P. indica leaves/tea could have the potential to prevent and treat metabolic syndrome because they possess blood glucose and lipid-lowering effects. The antihyperlipidemic effect was due to the suppression of adipogenesis and lipase inhibition, whereas the antidiabetic effect was due to the protection of β-cell towards inflammatory responses and apoptosis, α-glucosidase and maltase inhibition, and stimulation of glucose uptake. Further, caffeoylquinic acid derivatives of the leaves were proven to have α-glucosidase inhibitory potential that was promoted by increased numbers of caffeoyl groups linked to quinic acid moiety and methyl esterification of quinic acid’s carboxylic group. The discovery of natural anticancer agents is a major concern of scientists. The reviewed plant was established to have cytotoxic potential, which is most often linked to chemoprevention. The plant was found to promote apoptosis and inhibit the migration and proliferation of diverse cancer cell lines. Further studies are warranted to specify the bioactive compound(s) accountable for the induction of these effects and to elucidate the mechanisms of P. indica on in vivo models.

Additionally, the venom-neutralizing potential of P. indica root was attributed to its phytoconstituents: stigmasterol and beta-sitosterol. The plant showed liver injury, hemorrhoids, and wound-healing capacity.

Several studies confirmed the significant antioxidant potential of various extracts of P. indica that is highly correlated to its high total phenols and flavonoids contents. Therefore, the plant may positively contribute to dietary antioxidant intake. Moreover, P. indica could be further developed into functional food and nutraceutical products.

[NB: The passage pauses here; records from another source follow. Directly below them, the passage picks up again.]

(** Turn the boolean tests of the source into propositions. *)
Ltac bools :=
  repeat match goal with
  | H : _ && _ = true |- _ => apply andb_true_iff in H; destruct H
  | H : _ || _ = false |- _ => apply orb_false_iff in H; destruct H
  | H : _ || _ = true |- _ => apply orb_true_iff in H
  | H : _ && _ = false |- _ => apply andb_false_iff in H
  | H : negb _ = true |- _ => apply negb_true_iff in H
  | H : negb _ = false |- _ => apply negb_false_iff in H
  | H : bool_decide _ = true |- _ => apply bool_decide_eq_true in H
  | H : bool_decide _ = false |- _ => apply bool_decide_eq_false in H
  | H : (_ =? _)%Z = true |- _ => apply Z.eqb_eq in H
  | H : (_ =? _)%Z = false |- _ => apply Z.eqb_neq in H
  | H : (_ <? _)%Z = true |- _ => apply Z.ltb_lt in H
  | H : (_ <? _)%Z = false |- _ => apply Z.ltb_ge in H
  | H : (_ <=? _)%Z = true |- _ => apply Z.leb_le in H
  | H : (_ <=? _)%Z = false |- _ => apply Z.leb_gt in H
  | H : (_ >? _)%Z = true |- _ => apply Z.gtb_gt in H
  | H : (_ >? _)%Z = false |- _ => rewrite Z.gtb_ltb in H; apply Z.ltb_ge in H
  end.

Ltac finish := cases; bools; try done; try lia; eauto with psso.

(** Linear arithmetic with division and remainder by constants. *)
Ltac zdiv := Z.to_euclidean_division_equations; lia.
(* ===== verification/JsJson.v ===== *)
(** * JSON values and their printed strings

    [json] is what [JSON.parse] produces; [json_quote] is [JSON.stringify] on a
    string.  Quoting is a prefix code: a quoted string can be read back from the
    front of any text, and its result has no lone surrogate, so that its UTF-8
    encoding loses nothing. *)

From S2P Require Import Prelude JsString JsNumber.
Local Open Scope Z_scope.

#[local] Set Warnings "-register-all".

(** An object is its own enumerable properties in order, with distinct keys. *)
Inductive json :=
| JNull
| JBool (b : bool)
| JNum (x : jsnum)
| JStr (s : jsstr)
| JArr (l : list json)
| JObj (l : list (jsstr * json)).

Section json_ind.
Variable P : json -> Prop.
Hypothesis Hnull : P JNull.
Hypothesis Hbool : forall b, P (JBool b).
Hypothesis Hnum : forall x, P (JNum x).
Hypothesis Hstr : forall s, P (JStr s).
Hypothesis Harr : forall l, Forall P l -> P (JArr l).
Hypothesis Hobj : forall l, Forall (fun kv => P (snd kv)) l -> P (JObj l).

Fixpoint json_ind' (v : json) : P v :=
  match v with
  | JNull => Hnull
  | JBool b => Hbool b
  | JNum x => Hnum x
  | JStr s => Hstr s
  | JArr l => Harr l ((fix go l : Forall P l :=
      match l with [] => Forall_nil_2 _ | v :: l => Forall_cons_2 _ _ _ (json_ind' v) (go l) end) l)
  | JObj l => Hobj l ((fix go l : Forall (fun kv => P (snd kv)) l :=
      match l with
      | [] => Forall_nil_2 _
      | kv :: l => Forall_cons_2 _ kv l (json_ind' (snd kv)) (go l)
      end) l)
  end.
End json_ind.

(** ** Property access *)

(** [raw[key]] of an object, [JNull] when absent; an array has no such key. *)
Definition json_get (raw : json) (key : jsstr) : json :=
  match raw with
  | JObj l => match List.find (fun kv => fst kv =s key) l with Some kv => snd kv | None => JNull end
  | _ => JNull
  end.

(** [raw[key]] when it is a string. *)
Definition get_string (raw : json) (key : jsstr) : option jsstr :=
  match json_get raw key with JStr s => Some s | _ => None end.

(** [key in raw] *)
Definition json_has (raw : json) (key : jsstr) : bool :=
  match raw with JObj l => existsb (fun kv => fst kv =s key) l | _ => false end.

(** ** Quoting *)

Definition hex4 (c : Z) : jsstr :=
  [digit_unit (c / 4096); digit_unit (c / 256 mod 16); digit_unit (c / 16 mod 16); digit_unit (c mod 16)].

(** The escape of one unit that is not part of a surrogate pair. *)
Definition quote_unit (c : Z) : jsstr :=
  if c =? 8 then [92; 98] else if c =? 9 then [92; 116] else if c =? 10 then [92; 110]
  else if c =? 12 then [92; 102] else if c =? 13 then [92; 114]
  else if c =? 34 then [92; 34] else if c =? 92 then [92; 92]
  else if (c <? 32) || is_high_surrogate c || is_low_surrogate c then [92; 117] ++ hex4 c
  else [c].

Fixpoint quote_body (s : jsstr) : jsstr :=
  match s with
  | [] => []
  | c :: s' =>
      if is_high_surrogate c then
        match s' with
        | d :: s'' => if is_low_surrogate d then c :: d :: quote_body s''
                      else quote_unit c ++ quote_body s'
        | [] => quote_unit c
        end
      else quote_unit c ++ quote_body s'
  end.

(** [JSON.stringify(s)] for a string. *)
Definition json_quote (s : jsstr) : jsstr := 34 :: quote_body s ++ [34].

(** Units are 16-bit. *)
Abbreviation units_ok := (Forall (fun c => 0 <= c < 65536)).

(** Reading the body of a quoted string up to its closing quote. *)
Fixpoint read_quoted (t : jsstr) : option (jsstr * jsstr) :=
  match t with
  | [] => None
  | 34 :: r => Some ([], r)
  | 92 :: 117 :: a :: b :: c :: d :: r =>
      '(s, r') ← read_quoted r; Some (numeral_val 16 [a; b; c; d] :: s, r')
  | 92 :: x :: r =>
      '(s, r') ← read_quoted r;
      Some ((if x =? 98 then 8 else if x =? 116 then 9 else if x =? 110 then 10
             else if x =? 102 then 12 else if x =? 114 then 13 else x) :: s, r')
  | c :: r => '(s, r') ← read_quoted r; Some (c :: s, r')
  end.

Lemma hex4_val c : 0 <= c < 65536 -> numeral_val 16 (hex4 c) = c.
Proof.
  intros Hc. unfold hex4, numeral_val. cbn [fold_left]. rewrite !digit_val_unit by zdiv. zdiv.
Qed.

Lemma read_plain c r :
  c <> 34 -> c <> 92 -> read_quoted (c :: r) = ('(s, r') ← read_quoted r; Some (c :: s, r')).
Proof.
  intros H1 H2. destruct c as [|p|p]; [done| |done].
  repeat (destruct p as [p|p|]; try done).
Qed.

Lemma read_quote_unit c r :
  0 <= c < 65536 ->
  read_quoted (quote_unit c ++ r) = ('(s, r') ← read_quoted r; Some (c :: s, r')).
Proof.
  intros Hc. unfold quote_unit.
  repeat (case_match; [bools; subst; done|]).
  destruct ((c <? 32) || is_high_surrogate c || is_low_surrogate c); bools.
  - change ([92; 117] ++ hex4 c) with (92 :: 117 :: hex4 c). unfold hex4. cbn [app read_quoted].
    fold (hex4 c). by rewrite hex4_val.
  - by apply read_plain.
Qed.

Lemma read_quote_body s r : units_ok s -> read_quoted (quote_body s ++ 34 :: r) = Some (s, r).
Proof.
  induction s as [|c s IH IH2] using js_pair_ind; intros Hs; [done|].
  apply Forall_cons in Hs as [Hc Hs]. cbn [quote_body].
  assert (Hgen : read_quoted ((quote_unit c ++ quote_body s) ++ 34 :: r) = Some (c :: s, r)).
  { rewrite <- app_assoc, read_quote_unit by done. by rewrite IH. }
  destruct (is_high_surrogate c) eqn:Eh; [|done].
  destruct s as [|d s]; [by rewrite <- (app_nil_r (quote_unit c))|].
  destruct (is_low_surrogate d) eqn:El; [|done].
  apply Forall_cons in Hs as [Hd Hs]. unfold is_high_surrogate, is_low_surrogate in *. bools.
  cbn [app]. rewrite read_plain, read_plain by lia. by rewrite (IH2 d s).
Qed.

(** A quoted string can be read back from the front of any text. *)
Lemma json_quote_prefix s t r r' :
  units_ok s -> units_ok t -> json_quote s ++ r = json_quote t ++ r' -> s = t /\ r = r'.
Proof.
  intros Hs Ht H. unfold json_quote in H. cbn [app] in H. injection H as H.
  rewrite <- !app_assoc in H. cbn [app] in H. apply (f_equal read_quoted) in H.
  rewrite !read_quote_body in H by done. by simplify_eq.
Qed.

(** ** No lone surrogates in the output *)

Lemma js_well_formed_app a b :
  js_well_formed a = true -> js_well_formed b = true -> js_well_formed (a ++ b) = true.
Proof.
  induction a as [|c a IH IH2] using js_pair_ind; intros Ha Hb; [done|].
  simpl in Ha |- *. destruct (is_high_surrogate c).
  - destruct a as [|d a]; [done|]. apply andb_true_iff in Ha as [Hd Ha]. cbn [app].
    rewrite Hd. simpl. by apply (IH2 d a).
  - destruct (is_low_surrogate c); simpl in Ha |- *; [done|].
    apply andb_true_iff in Ha as [Hc Ha]. rewrite Hc. simpl. by apply IH.
Qed.

Lemma ascii_well_formed s : ascii_units s -> js_well_formed s = true.
Proof.
  induction 1 as [|c s Hc Hs IH]; [done|]. simpl.
  replace (is_high_surrogate c) with false; [replace (is_low_surrogate c) with false|].
  - rewrite IH, andb_true_r. simpl.
    repeat (apply andb_true_iff; split); apply Z.leb_le || apply Z.ltb_lt; lia.
  - symmetry. apply andb_false_iff. left. apply Z.leb_gt. lia.
  - symmetry. apply andb_false_iff. left. apply Z.leb_gt. lia.
Qed.

Lemma quote_unit_well_formed c : 0 <= c < 65536 -> js_well_formed (quote_unit c) = true.
Proof.
  intros Hc. unfold quote_unit. repeat (case_match; [done|]).
  destruct ((c <? 32) || is_high_surrogate c || is_low_surrogate c) eqn:E.
  - apply ascii_well_formed. unfold hex4, digit_unit.
    repeat (apply Forall_cons; split; [repeat case_match; zdiv|]). done.
  - apply orb_false_iff in E as [E El]. apply orb_false_iff in E as [_ Eh]. simpl. rewrite Eh, El.
    simpl. repeat (apply andb_true_iff; split); try done; apply Z.leb_le || apply Z.ltb_lt; lia.
Qed.

Lemma json_quote_well_formed s : units_ok s -> js_well_formed (json_quote s) = true.
Proof.
  intros Hs. unfold json_quote. change (34 :: quote_body s ++ [34]) with ([34] ++ quote_body s ++ [34]).
  repeat apply js_well_formed_app; try done.
  induction s as [|c s IH IH2] using js_pair_ind; [done|]. apply Forall_cons in Hs as [Hc Hs].
  cbn [quote_body].
  assert (Hgen : js_well_formed (quote_unit c ++ quote_body s) = true).
  { apply js_well_formed_app; [by apply quote_unit_well_formed | by apply IH]. }
  destruct (is_high_surrogate c) eqn:Eh; [|done].
  destruct s as [|d s]; [by apply quote_unit_well_formed|].
  destruct (is_low_surrogate d) eqn:El; [|done]. simpl. rewrite Eh, El. simpl.
  apply Forall_cons in Hs as [_ Hs]. by apply (IH2 d s).
Qed.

P. indica extracts and their pharmaceutical preparations possessed antibacterial capacity towards the causative organisms of dental caries, bad body odor, and urinary tract infections.

Despite the diverse studies carried out on P. indica, a limited number of studies focus on the isolation of their chemical constituents and evaluation of their activities. Further, the clinical and toxicity studies suggested the safety of this plant for human use. Based on these facts, the authors hope that this review highlights the role of P. indica in various treatments and recommend that further phytochemical and clinical research should be conducted on this traditional medicinal plant for the discovery of safer drugs.